[Opening Dataset records section]
(* ===== verification/ChainSteps.v ===== *)
(** Laying out a chain for execution, celery/canvas.py: [_chain.prepare_steps] and
    [_chain.run], and how the size of a chord is counted ([_chord._descend]).

    [prepare_steps] asks each step to freeze itself, and links callbacks to it;
    these calls are recorded with the step, since steps are of different classes.
    Freezing returns a result, of which the id is kept; the [parent] links between
    results are not modelled. *)

From S2P Require Import Prelude.
From S2P Require Import PyDict.
From S2P Require Import Canvas.
Import Canvas.

Module ChainSteps.

Section Steps.
Context {V : Type} `{!EqDecision V}.
Implicit Types s t : sig V.
Implicit Types ts : list (sig V).

Inductive call :=
| CFreeze (id root_id group_id : option string) (chord : option (sig V)) (group_index : option Z)
| CLinkNext
| CLinkError (errback : sig V)
| CBodyLinkError (errback : sig V)
| CExtendLink (l : list (oval V)).

(** A step: a signature, or a chord made of a group and the step after it *)
Inductive step :=
| Step (s : sig V) (calls : list call)
| StepChord (task_id root_id : option string) (header : list (sig V)) (body : step) (calls : list call).

Definition add_call (st : step) (c : call) : step :=
  match st with
  | Step s l => Step s (l ++ [c])
  | StepChord i r h b l => StepChord i r h b (l ++ [c])
  end.

Definition is_chord_step (st : step) : bool := match st with Step s _ => is_chord s | StepChord _ _ _ _ _ => true end.

(** The arguments of [prepare_steps], what [freeze] returns, and whether the backend
    allows chords *)
Record params := Params {
  p_args : list V; p_kwargs : pydict string V; root_id : option string; p_link_error : list (sig V);
  last_task_id : option string; p_group_id : option string; chord_body : option (sig V);
  p_clone : bool; p_group_index : option Z; use_link : bool;
  frozen : nat → step → outcome string; chords_allowed : outcome () }.

Section Prepare.
Variable P : params.

(** The head of the chain: nested chains are spliced, empty groups dropped *)
Fixpoint norm_head (fuel : nat) (steps : list (sig V)) : outcome (list (sig V)) :=
  match steps with
  | [] => Ok []
  | head :: rest =>
      match fuel with
      | O => Diverge
      | S fuel =>
          match head with
          | Chain _ ts => norm_head fuel ((if p_clone P then map copy ts else ts) ++ rest)
          | Group _ _ =>
              let head := maybe_unroll_group head in
              match rest with
              | _ :: _ => if is_empty_group head then norm_head fuel rest else Ok (head :: rest)
              | [] => Ok (head :: rest)
              end
          | _ => Ok (head :: rest)
          end
      end
  end.

(** The loop's variables.  Newest first: [s_tasks] is [tasks] reversed, and its
    head is [prev_task].  [s_prev_id] is [prev_res.task_id], which a result of a
    group does not have; [s_count] is [i]. *)
Record state := State { s_tasks : list step; s_results : list string; s_prev_id : option string; s_count : nat }.

Definition set_args s (xs : list V) : sig V :=
  let d := attrs_of s in set_attrs s (Attrs xs (kwargs d) (options d) (immutable d)).

Definition own_task (is_first : bool) s : sig V :=
  if p_clone P then (if is_first then clone s (p_args P) (p_kwargs P) [] else copy s)
  else if is_first then set_args s (p_args P ++ args (attrs_of s)) else s.

Definition errback_calls (st : step) : step :=
  foldl (λ st e, let st := add_call st (CLinkError e) in
                 if is_chord_step st then add_call st (CBodyLinkError e) else st) st (p_link_error P).

(** from the upgrade of a group to the end of the loop's body *)
Definition add_step (st : state) (task : sig V) : outcome state :=
  let '(new, tasks, results) :=
    match task, s_tasks st with
    | Group _ h, prev :: tasks => (StepChord (s_prev_id st) (root_id P) h prev [], tasks, tail (s_results st))
    | _, tasks => (Step task [], tasks, s_results st)
    end in
  let new := add_call new
    (if (s_count st =? 0)%nat
     then CFreeze (last_task_id P) (root_id P) (p_group_id P) (chord_body P) (p_group_index P)
     else CFreeze None (root_id P) None None None) in
  let! id := frozen P (s_count st) new in
  let new := match tasks with _ :: _ => if use_link P then add_call new CLinkNext else new | [] => new end in
  let new := errback_calls new in
  let! _ := if is_chord_step new then chords_allowed P else Ok () in
  Ok (State (new :: tasks) (id :: results)
        (match task with Task _ _ => Some id | _ => None end) (S (s_count st))).

(** The walk from the last step to the first; [rsteps] is the deque reversed. *)
Fixpoint walk (fuel : nat) (rsteps : list (sig V)) (st : state) : outcome state :=
  match rsteps with
  | [] => Ok st
  | task :: rest =>
      match fuel with
      | O => Diverge
      | S fuel =>
          let task := maybe_unroll_group task in
          let nonempty {A} (l : list A) := match l with [] => false | _ => true end in
          if is_empty_group task && (nonempty rest || nonempty (s_tasks st)) then walk fuel rest st
          else
            match own_task (negb (nonempty rest)) task with
            | Chain _ ts => walk fuel (rev ts ++ rest) st
            | task => let! st := add_step st task in walk fuel rest st
            end
      end
  end.

(** The tasks (last one first, as in the code), the results and the chain's id *)
Definition prepare_steps (fuel : nat) (tasks : list (sig V)) : outcome (list step * list string * option string) :=
  let! steps := norm_head fuel tasks in
  let! st := walk fuel (rev steps) (State [] [] None 0) in
  let results := rev (s_results st) in
  Ok (rev (s_tasks st), results, match results with id :: _ => Some id | [] => last_task_id P end).

End Prepare.

(** [_prepare_chain_from_options]: the [chain] option of the first task.
    [chain] is the option the chain was called with, if it was given. *)
Definition prepare_chain_from_options (chain : option (option (list step))) (tasks : list step) (use_link : bool) :
    outcome (option (list step)) :=
  if use_link then Ok None else
  match chain with
  | None => Ok (Some tasks)
  | Some (Some l) => Ok (Some (l ++ tasks))
  | Some None => Raise TypeError
  end.

(** [_chain.run]: the task that is applied, with its [chain] option.  [xs] are the
    arguments of the call, [P] the other ones. *)
Definition with_args (P : params) (xs : list V) : params :=
  Params xs (p_kwargs P) (root_id P) (p_link_error P) (last_task_id P) (p_group_id P) (chord_body P)
    (p_clone P) (p_group_index P) (use_link P) (frozen P) (chords_allowed P).

Definition run (P : params) (fuel : nat) (d : attrs V (oval V)) ts (xs : list V)
    (link : option (list (oval V))) (chain : option (option (list step))) : outcome (option (step * option (list step))) :=
  let xs := match xs with [] => args d | _ => if immutable d then args d else xs ++ args d end in
  let! (tasks, results, _) := prepare_steps (with_args P xs) fuel ts in
  match results with
  | [] => Ok None
  | _ =>
      let tasks := match tasks, link with t :: l, Some (x :: ls) => add_call t (CExtendLink (x :: ls)) :: l | _, _ => tasks end in
      match rev tasks with
      | [] => Raise IndexError
      | first :: rest => let! chain := prepare_chain_from_options chain (rev rest) (use_link P) in Ok (Some (first, chain))
      end
  end.

(** [_chord._descend]: how many parts of a chord a member of its header stands for *)
Fixpoint descend s : nat :=
  match s with
  | Task _ _ => 1
  | Group _ ts => sum_list (map descend ts)
  | Chain _ ts =>
      (fix go l := match l with
                   | [] => 0
                   | t :: l => let n := go l in if (0 <? n)%nat then n else descend t
                   end) ts
  | Chord _ _ b => descend b
  end.

(** ** The layout of a chain *)

(** the tasks of a chain with nested chains spliced and empty groups left out *)
Fixpoint leaves s : list (sig V) :=
  match s with
  | Chain _ ts => concat (map leaves ts)
  | Group _ [] => []
  | _ => [s]
  end.

(** a group and what follows it become a chord *)
Definition lay s (next : list (sig V)) : list (sig V) :=
  match s, next with
  | Group _ h, b :: next => new_chord h b :: next
  | _, _ => s :: next
  end.
Definition layout (ts : list (sig V)) : list (sig V) := foldr lay [] ts.

(** The first task gets the partial arguments, unless it takes none.  A group
    does not keep them. *)
Definition given (xs : list V) (kws : pydict string V) s : sig V :=
  match s with
  | Task n d => if immutable d then s else Task n (Attrs (xs ++ args d) (dict_update (kwargs d) kws) (options d) false)
  | Chord d h b => if immutable d then s else Chord (Attrs (xs ++ args d) (kwargs d) (options d) false) h b
  | _ => s
  end.
Definition give (xs : list V) (kws : pydict string V) ts : list (sig V) :=
  match ts with [] => [] | t :: ts => given xs kws t :: ts end.

(** Chains that are given as they are built: nested chains take partial arguments
    as they come, no group has a single member. *)
Fixpoint spine s : bool :=
  match s with
  | Task _ _ => true
  | Chain d ts => bool_decide (args d = []) && negb (immutable d) && forallb spine ts
  | Group _ ts => negb (length ts =? 1)%nat
  | Chord _ _ _ => proper s
  end.

(** a step without the calls made on it, and the freezing among those calls *)
Fixpoint shape (st : step) : sig V :=
  match st with Step s _ => s | StepChord _ _ h b _ => new_chord h (shape b) end.

Definition is_freeze (c : call) : bool := match c with CFreeze _ _ _ _ _ => true | _ => false end.
(** the parts of a step, each with how it was frozen *)
Fixpoint nodes (st : step) : list (sig V * list call) :=
  match st with
  | Step s l => [(s, List.filter is_freeze l)]
  | StepChord _ _ h b l => (Group attrs0 h, List.filter is_freeze l) :: nodes b
  end.

Lemma leaves_erase s : map erase (leaves s) = leaves (erase s).
Proof.
  induction s as [n d|d ts IH|d ts IH|d h b IHh IH] using sig_ind'; simpl; [done| |by destruct ts|done].
  rewrite concat_map, !map_map. f_equal. by apply map_Forall_ext.
Qed.

Lemma lay_erase s next : map erase (lay s next) = lay (erase s) (map erase next).
Proof. by destruct s, next. Qed.

Lemma copy_spine s : spine s = true → erase (copy s) = erase s.
Proof.
  unfold copy. induction s as [n d|d ts IH|d ts IH|d h b IHh IH] using sig_ind'; intros H; [done| |done|by apply (erase_copy (Chord d h b))].
  simpl in *. rewrite !andb_true_iff, forallb_Forall', bool_decide_eq_true in H. destruct H as [[Ha Hi] Hp].
  unfold erase_attrs; simpl. destruct (immutable d); [done|]. rewrite Ha. f_equal.
  apply map_Forall_compose. exact (Forall_mp _ _ _ IH Hp).
Qed.

Lemma spine_erase s : spine (erase s) = spine s.
Proof.
  induction s as [n d|d ts IH|d ts IH|d h b IHh IH] using sig_ind'; [done|..]; [|by simpl; rewrite length_map|apply (proper_erase (Chord d h b))].
  simpl. by rewrite forallb_map_ext.
Qed.

Lemma spines_erase ts ts' : map erase ts = map erase ts' → forallb spine ts = forallb spine ts'.
Proof.
  revert ts'. induction ts as [|t ts IH]; intros [|t' ts'] H; simplify_eq/=; [done|].
  rewrite <-(spine_erase t), <-(spine_erase t'). f_equal; [congruence|auto].
Qed.

Lemma spine_unroll s : spine s = true → maybe_unroll_group s = s.
Proof. by destruct s as [| |d [|? []]|]. Qed.

Definition flat ts : list (sig V) := concat (map leaves ts).

Lemma flat_app ts ts' : flat (ts ++ ts') = flat ts ++ flat ts'.
Proof. unfold flat. by rewrite map_app, concat_app. Qed.

Lemma flat_one t : flat [t] = leaves t.
Proof. apply app_nil_r. Qed.

Lemma flat_erase ts : map erase (flat ts) = flat (map erase ts).
Proof.
  unfold flat. rewrite concat_map, !map_map. f_equal. apply map_ext. intros t. apply leaves_erase.
Qed.

Lemma copies_spine ts : forallb spine ts = true → map erase (map copy ts) = map erase ts.
Proof. intros H%forallb_Forall'. apply map_Forall_compose. eapply Forall_impl; [exact H|]. apply copy_spine. Qed.

Lemma forallb_rev {A} (f : A → bool) l : forallb f (rev l) = forallb f l.
Proof. induction l as [|x l IH]; simpl; [done|]. rewrite forallb_app, IH. simpl. by rewrite andb_true_r, andb_comm. Qed.

Lemma sum_list_rev l : sum_list (rev l) = sum_list l.
Proof. induction l; simpl; [done|]. rewrite sum_list_app'. simpl. lia. Qed.

(** a step that is neither a chain nor an empty group *)
Definition real s : bool := negb (is_chain s || is_empty_group s).

Lemma norm_head_spec P n steps :
  p_clone P = true → forallb spine steps = true → (sum_list (map csize steps) ≤ n)%nat → flat steps ≠ [] →
  ∃ hd rest, norm_head P n steps = Ok (hd :: rest) ∧ real hd = true ∧ forallb spine (hd :: rest) = true ∧
    map erase (flat (hd :: rest)) = map erase (flat steps) ∧ (sum_list (map csize (hd :: rest)) ≤ sum_list (map csize steps))%nat.
Proof.
  intros Hcl. revert steps. induction n as [|n IH]; intros [|hd rest] Hsp Hn Hne; try done.
  { simpl in Hn. pose proof (csize_pos hd). lia. }
  pose proof Hsp as Hsp'. simpl in Hsp'. rewrite andb_true_iff in Hsp'. destruct Hsp' as [Hs Hr]. cbn [norm_head].
  destruct (real hd) eqn:Hreal; [|destruct (is_chain hd) eqn:Hch].
  - exists hd, rest. split_and!; try done. destruct hd as [|d ts|d ts|]; try done.
    rewrite (spine_unroll _ Hs). destruct rest; [done|]. by destruct ts.
  - destruct hd as [|d ts| |]; try done. rewrite Hcl. simpl in Hs. rewrite !andb_true_iff in Hs. destruct Hs as [_ Hs].
    pose proof (copies_spine ts Hs) as Her.
    assert (map erase (map copy ts ++ rest) = map erase (ts ++ rest)) as Her' by (by rewrite !map_app, Her).
    destruct (IH (map copy ts ++ rest)) as (hd & rest' & -> & Hreal' & Hsp' & Hfl & Hsz).
    + by rewrite (spines_erase _ _ Her'), forallb_app, Hs, Hr.
    + rewrite (erase_sum _ _ Her'), map_app, sum_list_app'. simpl in Hn. lia.
    + intros H0. apply Hne. apply (f_equal (map erase)) in H0. rewrite flat_erase, Her', <-flat_erase in H0.
      apply map_eq_nil in H0. rewrite flat_app in H0. exact H0.
    + exists hd, rest'. split_and!; try done.
      * rewrite Hfl, flat_erase, Her', <-flat_erase, flat_app. done.
      * rewrite (erase_sum _ _ Her'), map_app, sum_list_app' in Hsz. simpl in *. lia.
  - destruct hd as [| |d [|]|]; try done. destruct rest as [|t rest]; [done|]. cbn.
    destruct (IH (t :: rest)) as (hd & rest' & -> & Hreal' & Hsp' & Hfl & Hsz); [done|simpl in *; lia|done|].
    exists hd, rest'. split_and!; try done. simpl in *. lia.
Qed.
[Closing Dataset records section]
**What to do**
Reproduce exactly, and only, the part of the listing above that begins at the line with "match s, next with" and goes on through the line with "kws) (options d) false)".

**Task solution**
  match s, next with
  | Group _ h, b :: next => new_chord h b :: next
  | _, _ => s :: next
  end.
Definition layout (ts : list (sig V)) : list (sig V) := foldr lay [] ts.

(** The first task gets the partial arguments, unless it takes none.  A group
    does not keep them. *)
Definition given (xs : list V) (kws : pydict string V) s : sig V :=
  match s with
  | Task n d => if immutable d then s else Task n (Attrs (xs ++ args d) (dict_update (kwargs d) kws) (options d) false)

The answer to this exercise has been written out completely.